Unemployment has certain benefits, and several of them I’m currently enjoying: sporadic sleep patterns (I TRY so hard to keep a day-awake pattern: blame call center work), and ample time -amidst dwindling financial resources- to do the sort of stuff you like.
And here goes the long-delayed entry of my Beijing trip:
My last hurrah trip before I leave for China was hurriedly planned, and came to me as an afterthought at the end of a workday. I will be with two officemates, and we’ll be getting on the train to Beijing, say, a good day’s sleep-time, though, for us who hardly had any time to realize that, yes, we are going to spend several days where we’ve never been before, that means we don’t have enough time to pack bags, cook baon, and rest for a few hours.
The Shanghai railway station was better than I expected: not high-tech, but efficient looking and organized enough for non-Chinese speakers. We bought the ‘hard sleep’ tickets for the night, which means there’ll be six people -two triple-decks- in our cubicle; however, ‘hard sleep’ doesn’t meen you don’t get cushions or pillows or blankets. The setup was comfy enough, and my ticket was a few RMB’s cheaper, since I got the middle bed.

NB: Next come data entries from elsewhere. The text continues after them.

(** C17: Authorization. An operation of the collectible service that changes the owner of a
    collectible found it minted, and is a gift or donation by its owner under a policy that allows
    it (a within-organization one among active members of its organization, or into it), an award to
    an active member of the organization that owns it, or a transfer out by a member who may manage
    its collectibles; and the new owner is the one named. *)
Theorem ownership_changes_are_authorised env g op c row row' :
  (forall o, op <> GMarket o) -> rows_of g !! c = Some row -> rows_of (gallery_after env g op) !! c = Some row' ->
  owner_of row' <> owner_of row -> col_state row = "minted" /\ may_move g op c row row'.
Proof.
  intros Hno Hrow Hrow' Hne. destruct (gallery_operation_commits env g op Hno) as [E|Hc]; [rewrite E in Hrow'; congruence|].
  assert (match op with GMarket _ | GGift _ _ _ | GDonate _ _ _ | GAwardOrganization _ _ _ | GHandout _ _ _ _ => False | _ => True end -> False) as Hkept
    by (intros Hop; by destruct Hne; eapply owners_kept).
  unfold rows_of in Hrow'. set (g' := gallery_after env g op) in *. clearbody g'.
  destruct Hc as [?|?|?|?|?|?|?|?|organization id recipient draft value d Ha|from to id draft value d Ha|from organization id draft value d Hin Ha
    |actor organization to id draft value d Ha|?|?|?]; try (by destruct Hkept); cbn in Hrow'.
  - destruct Ha as [row0 v d' (Hh & Hk & Ho) Hm Hc].
    destruct (hands_changed _ _ _ _ _ _ _ _ _ _ Hc Hh Hrow Hrow' Hne) as (-> & -> & -> & Hp). split; [apply Hh|].
    exists (Collectible_Policy v). split; [done|]. unfold member. rewrite Ho. done.
  - destruct Ha as [row0 v d' (Hh & Hk & Ho & Hal) Hw Hc].
    destruct (hands_changed _ _ _ _ _ _ _ _ _ _ Hc Hh Hrow Hrow' Hne) as (-> & -> & -> & Hp). split; [apply Hh|].
    exists (Collectible_Policy v). repeat (split; [done|]). split; [|done]. apply AllowsTip_movable; [done|]. intros E.
    specialize (Hw E) as [_ Hw]. apply List.Forall_cons_iff in Hw as [Hf [Ht _]%List.Forall_cons_iff]. done.
  - destruct Ha as [row0 v d' (Hh & Hk & Ho & Hal) Hw Horg Hc].
    destruct (hands_changed _ _ _ _ _ _ _ _ _ _ Hc Hh Hrow Hrow' Hne) as (-> & -> & -> & Hp). split; [apply Hh|].
    exists (Collectible_Policy v). repeat (split; [done|]). split; [|done]. apply AllowsTransfer_movable; [done|]. intros E.
    specialize (Hw E) as [_ Hw]. apply List.Forall_cons_iff in Hw as [Hf _]. split; [by apply Horg|done].
  - destruct Ha as [row0 v d' Hperm (Hh & Hk & Ho) Hal Hc].
    destruct (hands_changed _ _ _ _ _ _ _ _ _ _ Hc Hh Hrow Hrow' Hne) as (-> & -> & -> & Hp). split; [apply Hh|].
    exists (Collectible_Policy v). repeat (split; [done|]). rewrite Ho. split; [done|]. split; [by apply AllowsTransfer_movable|done].
Qed.

(** ** A refunded reward *)

(** Refund of a reward. A refund that is answered was asked by the creator or active
    implementor of a draft or open task; it leaves the task cancelled and holding nothing, each
    collectible held for it minted again with its owner and returned in the answer, every other
    collectible as it was; the task held no credits and none move. *)
Theorem refunded_reward_is_returned env g requester t values :
  gallery_ok g -> fst (run env g (CollectibleService.RefundReward requester t)) = RewardRefunded values ->
  let d := tables (market g) in
  let d' := tables (market (snd (run env g (CollectibleService.RefundReward requester t)))) in
  (exists row, tasks d !! TypedID_String t = Some row /\ (task_state row = "draft" \/ task_state row = "open") /\
     may_refund requester t row d /\ tasks d' = <[TypedID_String t := set_task_state "cancelled" row]> (tasks d)) /\
  (forall c row, collectibles d !! c = Some row -> collectibles d' !! c =
     Some (if decide (task_fund_collectibles d !! c = Some (TypedID_String t)) then set_col_state "minted" row else row)) /\
  Forall2 (reads_minted d) (held_collectibles (TypedID_String t) d) values /\
  unencumbered (TypedID_String t) d' /\ task_funds d !! TypedID_String t = None /\ view d' = view d.
Proof.
  intros Hg. revert values.
  assert (wp env (CollectibleService.RefundReward requester t) (fun r st => forall values, r = RewardRefunded values -> exists d',
    reward_returned (MkRefundReward requester t) (tables (market g)) values d' /\ tables (market (st_base st)) = d') (MkTxState g g 0)) as Hw.
  { apply wp_on_store, RefundCollectibleReward_wp; cbn; [done|]. intros values d' k Hr ? [= <-]. by exists d'. }
  apply wp_run in Hw as (st & HQ & ->). intros values Hr. destruct (HQ _ Hr) as (d' & Hret & ->). clear HQ Hr. cbv zeta.
  pose proof (gallery_sound _ Hg) as Hs. destruct (reward_returned_sound _ _ _ _ Hret Hs) as [Hs' _].
  assert (view d' = view (tables (market g))) as Hview by (by eapply custody_step_view, step_refunded).
  destruct Hret as [row vs d2 d3 Hrow Hmay Hna Hkind Hheld Hvs Hu Hres]. cbn [unreward_TaskID unreward_RequesterUserID] in *.
  apply (update_task_state_rows _ _ row) in Hu; [|done]. subst d2. apply update_reservations_eq in Hres. subst d3. cbn.
  split; [exists row; by repeat split|]. split; [|split; [done|split; [|split; [|exact Hview]]]].
  - intros c crow Hc. change (foldl _ _ _) with (collectibles (release_held (set_col_state "minted") t (tables (market g)))).
    rewrite release_held_lookup, Hc. by case_decide.
  - apply (sound_ended _ Hs' _ (set_task_state "cancelled" row)); [cbn; apply lookup_insert_eq|by left].
  - apply (paid_in_collectibles _ (task_reward_kind row)); [by apply sound_kinds| |done..]. unfold reward_kinds. by rewrite lookup_fmap, Hrow.
Qed.

(** ** A collectible handed out *)

(** A within-organization collectible that a user holds and that belongs to no organization. *)
Definition stranded g (c : CollectibleID) : Prop :=
  exists row, rows_of g !! TypedID_String c = Some row /\ adrift row.

Definition deletes (c : CollectibleID) (op : GalleryOp) : Prop :=
  match op with GDelete id => TypedID_String id = TypedID_String c | _ => False end.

Sleep was easy, but how is it when you need to relieve yourself? Here’s the deal: I believe that my first, primary moment of Zen for the entire trip was waking up around 2AM. I felt so much like a very privileged pinoy on his way to glorious Beijing, crapping for the first time on a squat-type toilet on a reasonably shaky, long-distance train. That’s when the thrill really begins.
Upon arriving at the Beijing train station, we asked directions and found our way to the Beijing metro. We had to find accommodations, and we decided to head off to Leo Hostel, a relatively famous and cheap expat place where some of our officemates stayed during their stay in Beijing. We did try one other hotel, though it looked too seedy, and they wouldn’t allow my two female companions and myself to stay in one room: oh yes, I went on the trip with girls, since my male officemates would rather go R&B club-hopping (a Shanghai specialty I obviously wouldn’t give an effing crap about).
Our 3-person room at the hostel was barebones, but I’m a guy, and all I really need would be a bed with clean sheets and a pillow, and preferably, a nearby toilet (hostels have common toilets, in case you’re financialy able, or too nerdy and scared to leave the house).
We were a good 10 minute walk from famous Tiananmen Square, and behind it, the Forbidden City. The square was massive, and the city’s eager preparation for the upcoming Olympics was too evident, as there in one corner were oversized versions of all the Olympic mascots. Five to ten minutes later, we got our tickets to enter the Forbidden City, sans map or guide (a mistake you shouldn’t make, ya hear? Get either one). One thing’s evident: this wasn’t the majestic Forbidden City I saw in movies. This place was made for tourists, and again, a large reconstruction effort is currently being implemented, as its obvious from the nets and bamboo cages enveloping the buildings. This is in anticipation of the hordes of tourists coming in for the Olympics, right?
There were dozens of rooms exhibiting photos, costumes, and other items significant to the former inhabitants. Restricted rooms where rulers, their families, and their concubines lived in were behind dusty glass windows. And though we started going around at a reasonable time in the mid-morning that day, I believe we still missed a good portion of the place.
My expectations were actually lowered weeks before, when I meat a French-born rock chick at a rock concert: she noted that Beijing disappointed her, specifically the Forbidden City, where vegetation found their way through the pagoda roofs. I won’t go as far as sharing the same sentiment, but the venue was far from magical.
As we were going back to get dinner and head for the hostel, we saw people fishing around the Forbidden City moat: a relieving sight for my camera, indeed. A few minutes later, the sun disappeared, and with overly tired feet and starvation setting in, another lovely landscape greeted me: Tiananmen Square with random patches of people, and just the right amount of artificial light illuminating everyone else’s paths.